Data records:
+++++

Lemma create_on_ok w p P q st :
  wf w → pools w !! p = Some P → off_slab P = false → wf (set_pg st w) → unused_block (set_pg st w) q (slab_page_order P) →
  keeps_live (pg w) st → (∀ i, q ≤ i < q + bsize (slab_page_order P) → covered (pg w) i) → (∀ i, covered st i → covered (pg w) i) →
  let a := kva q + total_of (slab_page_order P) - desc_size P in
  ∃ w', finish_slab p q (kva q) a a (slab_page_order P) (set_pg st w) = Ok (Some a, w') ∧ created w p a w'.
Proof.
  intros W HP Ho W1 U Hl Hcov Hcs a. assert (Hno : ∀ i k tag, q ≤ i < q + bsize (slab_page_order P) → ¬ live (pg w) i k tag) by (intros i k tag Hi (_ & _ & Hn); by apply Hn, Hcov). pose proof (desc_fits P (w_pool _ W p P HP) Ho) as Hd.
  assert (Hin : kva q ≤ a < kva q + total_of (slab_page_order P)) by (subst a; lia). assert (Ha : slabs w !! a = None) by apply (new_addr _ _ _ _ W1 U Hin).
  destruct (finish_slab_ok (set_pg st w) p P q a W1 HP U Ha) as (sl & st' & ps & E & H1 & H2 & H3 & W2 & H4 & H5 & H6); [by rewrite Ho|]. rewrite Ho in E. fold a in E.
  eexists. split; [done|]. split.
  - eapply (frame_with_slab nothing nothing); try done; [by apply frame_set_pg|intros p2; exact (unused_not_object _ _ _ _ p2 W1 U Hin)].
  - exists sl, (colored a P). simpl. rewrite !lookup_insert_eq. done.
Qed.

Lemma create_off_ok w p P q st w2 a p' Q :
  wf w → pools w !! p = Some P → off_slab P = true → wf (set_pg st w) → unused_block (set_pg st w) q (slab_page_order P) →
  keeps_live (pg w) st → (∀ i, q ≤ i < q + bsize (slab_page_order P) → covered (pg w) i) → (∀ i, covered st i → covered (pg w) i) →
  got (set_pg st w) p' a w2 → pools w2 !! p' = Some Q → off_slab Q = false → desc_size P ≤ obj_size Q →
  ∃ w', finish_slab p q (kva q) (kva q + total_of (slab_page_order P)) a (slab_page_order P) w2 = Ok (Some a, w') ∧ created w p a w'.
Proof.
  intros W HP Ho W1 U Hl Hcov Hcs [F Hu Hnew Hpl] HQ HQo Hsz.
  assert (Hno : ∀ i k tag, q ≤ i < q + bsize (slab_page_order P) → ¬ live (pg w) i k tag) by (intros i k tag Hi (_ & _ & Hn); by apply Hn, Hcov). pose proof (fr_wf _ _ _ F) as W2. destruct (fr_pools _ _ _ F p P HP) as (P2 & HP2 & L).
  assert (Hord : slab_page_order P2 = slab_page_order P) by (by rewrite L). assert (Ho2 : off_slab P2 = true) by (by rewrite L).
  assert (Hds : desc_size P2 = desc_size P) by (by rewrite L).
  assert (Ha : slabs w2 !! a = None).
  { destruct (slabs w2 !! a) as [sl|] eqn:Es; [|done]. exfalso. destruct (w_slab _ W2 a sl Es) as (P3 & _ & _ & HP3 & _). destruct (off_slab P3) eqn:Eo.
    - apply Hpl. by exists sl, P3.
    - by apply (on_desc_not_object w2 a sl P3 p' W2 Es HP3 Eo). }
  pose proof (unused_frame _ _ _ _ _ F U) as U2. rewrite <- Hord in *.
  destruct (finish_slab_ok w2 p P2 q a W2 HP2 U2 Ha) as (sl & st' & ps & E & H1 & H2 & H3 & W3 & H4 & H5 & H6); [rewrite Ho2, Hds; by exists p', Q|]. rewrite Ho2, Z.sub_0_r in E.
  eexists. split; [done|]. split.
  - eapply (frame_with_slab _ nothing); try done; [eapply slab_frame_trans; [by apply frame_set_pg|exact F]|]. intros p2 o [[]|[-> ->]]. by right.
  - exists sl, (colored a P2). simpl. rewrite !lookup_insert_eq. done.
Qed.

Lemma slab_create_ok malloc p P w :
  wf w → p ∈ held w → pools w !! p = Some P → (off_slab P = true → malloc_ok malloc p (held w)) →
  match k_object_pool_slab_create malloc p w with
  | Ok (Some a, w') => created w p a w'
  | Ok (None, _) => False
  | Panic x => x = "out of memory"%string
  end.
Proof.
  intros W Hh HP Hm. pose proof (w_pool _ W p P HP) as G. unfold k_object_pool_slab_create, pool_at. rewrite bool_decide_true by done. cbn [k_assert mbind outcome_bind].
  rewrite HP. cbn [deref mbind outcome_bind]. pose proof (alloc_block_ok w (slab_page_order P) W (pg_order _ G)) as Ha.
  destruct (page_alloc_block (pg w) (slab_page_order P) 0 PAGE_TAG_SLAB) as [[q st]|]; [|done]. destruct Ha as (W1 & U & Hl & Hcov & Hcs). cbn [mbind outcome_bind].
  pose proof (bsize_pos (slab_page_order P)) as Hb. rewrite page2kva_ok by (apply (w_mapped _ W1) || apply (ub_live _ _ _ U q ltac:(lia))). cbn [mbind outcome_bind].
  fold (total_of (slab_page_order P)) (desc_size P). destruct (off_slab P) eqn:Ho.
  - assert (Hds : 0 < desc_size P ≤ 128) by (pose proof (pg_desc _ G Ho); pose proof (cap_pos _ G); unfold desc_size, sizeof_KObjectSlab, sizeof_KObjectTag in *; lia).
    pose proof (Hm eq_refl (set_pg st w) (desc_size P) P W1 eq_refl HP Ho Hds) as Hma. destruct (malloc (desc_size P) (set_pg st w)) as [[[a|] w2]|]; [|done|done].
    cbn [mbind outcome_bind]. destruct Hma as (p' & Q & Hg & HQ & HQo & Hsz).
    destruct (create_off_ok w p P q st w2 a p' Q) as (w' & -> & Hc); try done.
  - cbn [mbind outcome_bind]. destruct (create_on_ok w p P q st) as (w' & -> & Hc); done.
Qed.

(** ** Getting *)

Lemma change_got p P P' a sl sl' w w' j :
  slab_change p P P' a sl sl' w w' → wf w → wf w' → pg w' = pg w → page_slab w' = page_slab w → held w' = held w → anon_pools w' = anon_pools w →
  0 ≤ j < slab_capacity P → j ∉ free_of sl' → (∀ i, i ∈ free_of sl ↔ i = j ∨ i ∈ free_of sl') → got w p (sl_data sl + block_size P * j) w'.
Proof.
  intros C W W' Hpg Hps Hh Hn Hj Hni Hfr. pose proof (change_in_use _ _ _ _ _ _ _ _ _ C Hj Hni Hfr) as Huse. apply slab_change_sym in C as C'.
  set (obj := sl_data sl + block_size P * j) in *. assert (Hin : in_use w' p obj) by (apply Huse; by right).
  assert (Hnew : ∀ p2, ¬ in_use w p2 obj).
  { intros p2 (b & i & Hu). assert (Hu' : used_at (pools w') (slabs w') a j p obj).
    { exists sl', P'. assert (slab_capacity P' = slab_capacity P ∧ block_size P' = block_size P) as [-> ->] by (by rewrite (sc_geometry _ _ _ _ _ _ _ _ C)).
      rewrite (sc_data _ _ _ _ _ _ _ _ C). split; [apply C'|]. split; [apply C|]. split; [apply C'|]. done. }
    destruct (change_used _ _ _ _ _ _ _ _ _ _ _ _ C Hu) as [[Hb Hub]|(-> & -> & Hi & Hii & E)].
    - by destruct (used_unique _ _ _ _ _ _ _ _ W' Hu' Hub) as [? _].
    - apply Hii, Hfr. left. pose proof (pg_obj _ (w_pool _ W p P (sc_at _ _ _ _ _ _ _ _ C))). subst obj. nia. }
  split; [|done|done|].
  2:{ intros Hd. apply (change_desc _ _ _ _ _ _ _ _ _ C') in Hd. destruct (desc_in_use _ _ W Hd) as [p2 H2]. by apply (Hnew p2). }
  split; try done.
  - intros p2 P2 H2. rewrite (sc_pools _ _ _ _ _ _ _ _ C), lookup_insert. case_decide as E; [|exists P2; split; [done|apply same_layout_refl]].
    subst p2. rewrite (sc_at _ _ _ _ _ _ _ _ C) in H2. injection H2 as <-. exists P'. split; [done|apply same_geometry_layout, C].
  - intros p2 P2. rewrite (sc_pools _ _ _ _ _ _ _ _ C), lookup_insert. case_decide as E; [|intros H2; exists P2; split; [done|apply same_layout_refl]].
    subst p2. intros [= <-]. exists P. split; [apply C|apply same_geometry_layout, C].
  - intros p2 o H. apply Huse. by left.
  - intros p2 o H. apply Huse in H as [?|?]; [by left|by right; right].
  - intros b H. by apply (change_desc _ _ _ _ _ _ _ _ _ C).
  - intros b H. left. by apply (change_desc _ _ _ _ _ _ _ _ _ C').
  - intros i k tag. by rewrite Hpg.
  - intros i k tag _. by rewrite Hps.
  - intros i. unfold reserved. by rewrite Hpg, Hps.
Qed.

+++++

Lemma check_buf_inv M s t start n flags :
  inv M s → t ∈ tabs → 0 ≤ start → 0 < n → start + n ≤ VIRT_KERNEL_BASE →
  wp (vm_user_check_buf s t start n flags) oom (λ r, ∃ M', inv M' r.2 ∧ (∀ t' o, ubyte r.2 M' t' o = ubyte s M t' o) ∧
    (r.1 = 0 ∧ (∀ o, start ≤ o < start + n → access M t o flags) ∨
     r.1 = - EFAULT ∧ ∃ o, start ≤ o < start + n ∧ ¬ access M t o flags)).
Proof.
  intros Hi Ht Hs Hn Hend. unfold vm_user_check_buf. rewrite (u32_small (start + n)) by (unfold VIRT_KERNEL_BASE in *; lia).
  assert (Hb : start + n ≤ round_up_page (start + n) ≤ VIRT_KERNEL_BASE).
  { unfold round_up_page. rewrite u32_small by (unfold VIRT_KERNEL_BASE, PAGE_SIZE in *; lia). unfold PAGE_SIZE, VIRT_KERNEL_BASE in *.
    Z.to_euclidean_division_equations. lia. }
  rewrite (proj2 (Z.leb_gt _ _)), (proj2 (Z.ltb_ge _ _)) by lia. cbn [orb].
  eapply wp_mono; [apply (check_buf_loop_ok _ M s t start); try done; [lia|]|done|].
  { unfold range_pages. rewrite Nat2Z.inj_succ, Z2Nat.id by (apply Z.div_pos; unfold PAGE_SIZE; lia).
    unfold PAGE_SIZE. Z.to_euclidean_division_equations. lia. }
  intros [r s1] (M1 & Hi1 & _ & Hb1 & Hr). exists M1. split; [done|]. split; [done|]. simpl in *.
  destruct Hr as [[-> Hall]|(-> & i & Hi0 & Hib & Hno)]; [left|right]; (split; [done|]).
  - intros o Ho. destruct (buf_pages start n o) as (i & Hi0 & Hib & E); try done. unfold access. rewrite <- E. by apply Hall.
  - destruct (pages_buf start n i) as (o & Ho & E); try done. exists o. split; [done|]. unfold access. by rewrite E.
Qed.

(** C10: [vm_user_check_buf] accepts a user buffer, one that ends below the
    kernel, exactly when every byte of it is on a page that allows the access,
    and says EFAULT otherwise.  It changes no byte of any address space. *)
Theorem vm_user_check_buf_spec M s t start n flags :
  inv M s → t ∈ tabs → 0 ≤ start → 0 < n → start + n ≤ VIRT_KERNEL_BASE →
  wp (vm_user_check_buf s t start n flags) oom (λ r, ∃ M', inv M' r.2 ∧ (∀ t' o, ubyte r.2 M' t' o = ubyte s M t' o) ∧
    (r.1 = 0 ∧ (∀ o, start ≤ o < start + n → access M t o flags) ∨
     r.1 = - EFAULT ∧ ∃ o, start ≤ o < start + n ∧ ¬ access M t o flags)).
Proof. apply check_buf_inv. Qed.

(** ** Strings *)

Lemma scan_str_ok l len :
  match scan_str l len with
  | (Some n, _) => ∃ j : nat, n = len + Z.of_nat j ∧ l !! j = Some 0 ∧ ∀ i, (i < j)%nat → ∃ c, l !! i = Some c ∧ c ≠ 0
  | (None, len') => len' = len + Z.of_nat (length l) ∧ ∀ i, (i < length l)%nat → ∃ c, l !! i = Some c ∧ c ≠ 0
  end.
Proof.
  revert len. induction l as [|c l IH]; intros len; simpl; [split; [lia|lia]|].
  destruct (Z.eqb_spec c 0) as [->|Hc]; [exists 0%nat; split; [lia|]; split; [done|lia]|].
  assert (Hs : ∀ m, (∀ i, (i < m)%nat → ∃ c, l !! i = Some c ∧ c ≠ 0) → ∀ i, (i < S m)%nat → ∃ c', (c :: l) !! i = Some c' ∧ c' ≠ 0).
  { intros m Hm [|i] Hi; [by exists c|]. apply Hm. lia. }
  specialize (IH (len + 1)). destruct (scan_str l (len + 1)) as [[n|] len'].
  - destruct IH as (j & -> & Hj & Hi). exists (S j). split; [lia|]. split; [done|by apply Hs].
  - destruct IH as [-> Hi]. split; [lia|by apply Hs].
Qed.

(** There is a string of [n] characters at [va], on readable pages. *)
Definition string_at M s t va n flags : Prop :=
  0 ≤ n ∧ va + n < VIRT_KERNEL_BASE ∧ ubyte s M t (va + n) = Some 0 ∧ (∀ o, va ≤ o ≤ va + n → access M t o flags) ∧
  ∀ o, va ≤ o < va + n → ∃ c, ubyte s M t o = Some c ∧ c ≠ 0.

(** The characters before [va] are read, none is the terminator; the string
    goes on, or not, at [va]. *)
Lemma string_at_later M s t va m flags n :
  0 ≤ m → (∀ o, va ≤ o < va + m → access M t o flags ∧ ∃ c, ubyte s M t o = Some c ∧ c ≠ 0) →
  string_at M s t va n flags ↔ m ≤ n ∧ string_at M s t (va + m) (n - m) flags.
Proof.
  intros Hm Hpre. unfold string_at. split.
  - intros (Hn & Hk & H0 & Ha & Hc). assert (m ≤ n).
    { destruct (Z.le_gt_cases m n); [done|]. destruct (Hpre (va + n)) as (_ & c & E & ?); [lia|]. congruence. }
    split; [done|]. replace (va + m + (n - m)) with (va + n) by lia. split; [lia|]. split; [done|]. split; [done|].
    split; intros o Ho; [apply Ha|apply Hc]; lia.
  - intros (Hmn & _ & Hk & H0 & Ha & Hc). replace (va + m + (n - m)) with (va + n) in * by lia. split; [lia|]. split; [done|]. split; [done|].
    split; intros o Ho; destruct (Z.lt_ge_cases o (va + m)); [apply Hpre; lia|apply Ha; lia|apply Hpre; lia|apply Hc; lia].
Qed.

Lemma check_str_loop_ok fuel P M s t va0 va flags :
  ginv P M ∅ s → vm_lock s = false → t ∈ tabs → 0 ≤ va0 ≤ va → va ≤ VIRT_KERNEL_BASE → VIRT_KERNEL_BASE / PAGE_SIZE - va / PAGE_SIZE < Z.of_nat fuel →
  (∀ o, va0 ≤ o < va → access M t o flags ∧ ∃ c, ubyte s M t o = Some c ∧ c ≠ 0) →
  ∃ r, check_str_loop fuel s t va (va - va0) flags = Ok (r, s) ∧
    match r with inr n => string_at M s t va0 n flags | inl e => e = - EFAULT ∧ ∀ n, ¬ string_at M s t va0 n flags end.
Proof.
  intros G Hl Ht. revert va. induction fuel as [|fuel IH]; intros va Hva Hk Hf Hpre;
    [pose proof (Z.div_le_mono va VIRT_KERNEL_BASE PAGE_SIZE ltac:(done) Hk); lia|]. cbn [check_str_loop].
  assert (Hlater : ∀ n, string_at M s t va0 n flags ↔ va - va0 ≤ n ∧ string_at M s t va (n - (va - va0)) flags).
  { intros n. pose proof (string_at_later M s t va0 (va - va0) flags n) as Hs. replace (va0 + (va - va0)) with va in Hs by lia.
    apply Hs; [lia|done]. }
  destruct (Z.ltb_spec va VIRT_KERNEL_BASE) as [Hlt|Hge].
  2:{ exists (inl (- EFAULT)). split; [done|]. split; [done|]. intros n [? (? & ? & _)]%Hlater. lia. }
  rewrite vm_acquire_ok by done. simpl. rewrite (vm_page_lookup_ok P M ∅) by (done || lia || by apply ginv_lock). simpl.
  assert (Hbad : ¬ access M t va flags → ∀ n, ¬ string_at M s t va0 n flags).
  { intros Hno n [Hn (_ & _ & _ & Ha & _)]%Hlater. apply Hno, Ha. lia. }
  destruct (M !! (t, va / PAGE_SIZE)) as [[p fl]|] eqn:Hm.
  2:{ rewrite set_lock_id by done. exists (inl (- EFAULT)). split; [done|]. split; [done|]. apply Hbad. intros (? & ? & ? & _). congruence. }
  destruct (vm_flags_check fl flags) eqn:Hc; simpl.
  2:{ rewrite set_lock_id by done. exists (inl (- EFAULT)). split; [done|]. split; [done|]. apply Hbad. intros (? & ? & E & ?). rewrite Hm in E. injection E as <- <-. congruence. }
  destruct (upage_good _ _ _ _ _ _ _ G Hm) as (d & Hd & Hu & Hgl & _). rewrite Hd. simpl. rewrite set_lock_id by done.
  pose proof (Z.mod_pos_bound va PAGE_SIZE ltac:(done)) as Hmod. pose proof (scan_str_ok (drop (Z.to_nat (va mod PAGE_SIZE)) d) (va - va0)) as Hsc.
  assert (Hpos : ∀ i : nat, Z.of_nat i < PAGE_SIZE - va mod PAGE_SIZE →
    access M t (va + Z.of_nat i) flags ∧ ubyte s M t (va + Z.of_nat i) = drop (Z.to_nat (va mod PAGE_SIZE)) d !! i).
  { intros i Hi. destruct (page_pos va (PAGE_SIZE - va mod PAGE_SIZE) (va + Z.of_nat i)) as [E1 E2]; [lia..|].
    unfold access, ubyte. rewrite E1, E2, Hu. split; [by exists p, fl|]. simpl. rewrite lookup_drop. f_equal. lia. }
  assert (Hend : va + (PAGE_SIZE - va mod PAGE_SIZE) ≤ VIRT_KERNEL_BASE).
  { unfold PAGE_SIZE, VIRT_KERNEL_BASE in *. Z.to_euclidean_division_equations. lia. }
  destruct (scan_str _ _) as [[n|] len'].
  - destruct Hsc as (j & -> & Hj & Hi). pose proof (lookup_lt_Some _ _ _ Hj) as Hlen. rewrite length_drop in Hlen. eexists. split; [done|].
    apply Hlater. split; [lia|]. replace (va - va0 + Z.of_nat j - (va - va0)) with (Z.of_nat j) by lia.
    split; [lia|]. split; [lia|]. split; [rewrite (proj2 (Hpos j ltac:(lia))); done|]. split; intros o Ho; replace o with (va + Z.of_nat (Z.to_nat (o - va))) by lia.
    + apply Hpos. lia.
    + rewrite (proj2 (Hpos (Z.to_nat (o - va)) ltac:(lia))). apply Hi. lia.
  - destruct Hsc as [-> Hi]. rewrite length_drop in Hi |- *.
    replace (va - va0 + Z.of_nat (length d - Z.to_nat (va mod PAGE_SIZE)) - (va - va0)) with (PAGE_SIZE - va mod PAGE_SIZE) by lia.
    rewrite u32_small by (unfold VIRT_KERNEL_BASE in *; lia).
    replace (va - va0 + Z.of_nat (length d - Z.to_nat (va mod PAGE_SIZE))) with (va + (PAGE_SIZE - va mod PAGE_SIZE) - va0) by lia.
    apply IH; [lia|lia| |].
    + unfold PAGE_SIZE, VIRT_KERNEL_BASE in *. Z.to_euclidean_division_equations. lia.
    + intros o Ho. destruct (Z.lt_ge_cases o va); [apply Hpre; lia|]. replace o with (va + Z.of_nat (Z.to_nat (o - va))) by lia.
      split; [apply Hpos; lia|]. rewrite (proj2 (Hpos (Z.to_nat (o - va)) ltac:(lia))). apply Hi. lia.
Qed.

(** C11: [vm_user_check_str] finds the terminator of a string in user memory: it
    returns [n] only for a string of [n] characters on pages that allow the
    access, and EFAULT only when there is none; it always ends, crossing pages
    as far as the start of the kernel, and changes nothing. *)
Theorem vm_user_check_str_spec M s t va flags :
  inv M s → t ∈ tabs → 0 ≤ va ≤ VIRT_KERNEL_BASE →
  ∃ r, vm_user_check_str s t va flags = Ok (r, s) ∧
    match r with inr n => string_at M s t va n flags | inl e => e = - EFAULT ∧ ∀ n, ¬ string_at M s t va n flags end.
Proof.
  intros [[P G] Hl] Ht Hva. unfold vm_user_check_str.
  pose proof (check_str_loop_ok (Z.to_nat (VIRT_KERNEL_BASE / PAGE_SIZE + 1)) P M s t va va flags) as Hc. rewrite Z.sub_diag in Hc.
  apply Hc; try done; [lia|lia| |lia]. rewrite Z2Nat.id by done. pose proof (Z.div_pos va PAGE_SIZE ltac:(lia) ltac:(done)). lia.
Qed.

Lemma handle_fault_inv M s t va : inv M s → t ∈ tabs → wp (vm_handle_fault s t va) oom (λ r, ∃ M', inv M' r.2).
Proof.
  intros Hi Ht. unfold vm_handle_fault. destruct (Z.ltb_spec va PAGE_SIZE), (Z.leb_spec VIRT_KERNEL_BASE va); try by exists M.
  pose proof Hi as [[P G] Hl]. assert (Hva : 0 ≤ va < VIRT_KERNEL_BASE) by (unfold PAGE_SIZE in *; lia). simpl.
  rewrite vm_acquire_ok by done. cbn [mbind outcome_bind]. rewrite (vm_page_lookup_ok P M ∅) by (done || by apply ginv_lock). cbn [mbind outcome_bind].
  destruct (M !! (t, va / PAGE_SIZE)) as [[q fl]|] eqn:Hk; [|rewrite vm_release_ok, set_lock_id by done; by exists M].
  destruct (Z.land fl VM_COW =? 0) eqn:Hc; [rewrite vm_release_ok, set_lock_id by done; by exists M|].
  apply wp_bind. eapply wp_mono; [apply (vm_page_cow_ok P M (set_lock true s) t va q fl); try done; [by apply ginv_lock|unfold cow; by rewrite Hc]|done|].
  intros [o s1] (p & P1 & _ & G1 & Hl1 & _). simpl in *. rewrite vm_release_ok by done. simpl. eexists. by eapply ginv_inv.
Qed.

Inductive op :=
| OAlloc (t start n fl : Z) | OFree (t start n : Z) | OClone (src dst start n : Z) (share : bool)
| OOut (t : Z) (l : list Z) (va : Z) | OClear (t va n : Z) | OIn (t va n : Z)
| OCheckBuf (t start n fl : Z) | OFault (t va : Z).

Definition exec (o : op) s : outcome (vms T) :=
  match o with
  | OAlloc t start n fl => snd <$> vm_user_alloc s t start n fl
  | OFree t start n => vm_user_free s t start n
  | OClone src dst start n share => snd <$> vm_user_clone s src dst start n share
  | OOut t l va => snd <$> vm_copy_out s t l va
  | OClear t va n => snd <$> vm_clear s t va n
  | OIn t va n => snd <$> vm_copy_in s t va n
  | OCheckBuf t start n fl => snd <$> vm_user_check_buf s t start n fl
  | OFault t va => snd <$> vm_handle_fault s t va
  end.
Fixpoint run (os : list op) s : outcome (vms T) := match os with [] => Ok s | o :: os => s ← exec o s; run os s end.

+++++

### AIM OF THE TASK
What is needed is a verbatim copy of every line in the records above from the one containing "Lemma create_on_ok w" down to the one containing "off_slab P = false", both included, and nothing more.

### RESPONSE AREA
Lemma create_on_ok w p P q st :
  wf w → pools w !! p = Some P → off_slab P = false → wf (set_pg st w) → unused_block (set_pg st w) q (slab_page_order P) →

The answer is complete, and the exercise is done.